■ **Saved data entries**
────

Lemma bind_unbind_never_partially_bound_witness :
  exists (es : list esp_err_t) (w' : world),
    run_calls env_no_mem 100
      [CallBind 1 5 4 6 0; CallUnbind; CallBind 1 5 GPIO_NUM_NC 6 0;
       CallUnbind] w_bound = Done es w' /\
    length es = 4%nat /\
    exists h : ssd1306_t,
      handles w' !! 100 = Some h /\
      ((vt h = None /\ bus_ctx h = NULL) \/
       (vt h <> None /\ bus_ctx h <> NULL)).
Proof.
  apply (bind_unbind_never_partially_bound env_no_mem 100
           [CallBind 1 5 4 6 0; CallUnbind; CallBind 1 5 GPIO_NUM_NC 6 0;
            CallUnbind] w_bound).
  - discriminate.
  - exists (mk_handle (Some VT_SPI) 4096).
    split; [reflexivity|]. split.
    + right. split; discriminate.
    + intros _. exists (mk_ctx 77 1 4 6 8000000). reflexivity.
Defined.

────

■ **Problem**
The lines above should be duplicated exactly.

■ **Exercise answer**
Lemma bind_unbind_never_partially_bound_witness :
  exists (es : list esp_err_t) (w' : world),
    run_calls env_no_mem 100
      [CallBind 1 5 4 6 0; CallUnbind; CallBind 1 5 GPIO_NUM_NC 6 0;
       CallUnbind] w_bound = Done es w' /\
    length es = 4%nat /\
    exists h : ssd1306_t,
      handles w' !! 100 = Some h /\
      ((vt h = None /\ bus_ctx h = NULL) \/
       (vt h <> None /\ bus_ctx h <> NULL)).
Proof.
  apply (bind_unbind_never_partially_bound env_no_mem 100
           [CallBind 1 5 4 6 0; CallUnbind; CallBind 1 5 GPIO_NUM_NC 6 0;
            CallUnbind] w_bound).
  - discriminate.
  - exists (mk_handle (Some VT_SPI) 4096).
    split; [reflexivity|]. split.
    + right. split; discriminate.
    + intros _. exists (mk_ctx 77 1 4 6 8000000). reflexivity.
Defined.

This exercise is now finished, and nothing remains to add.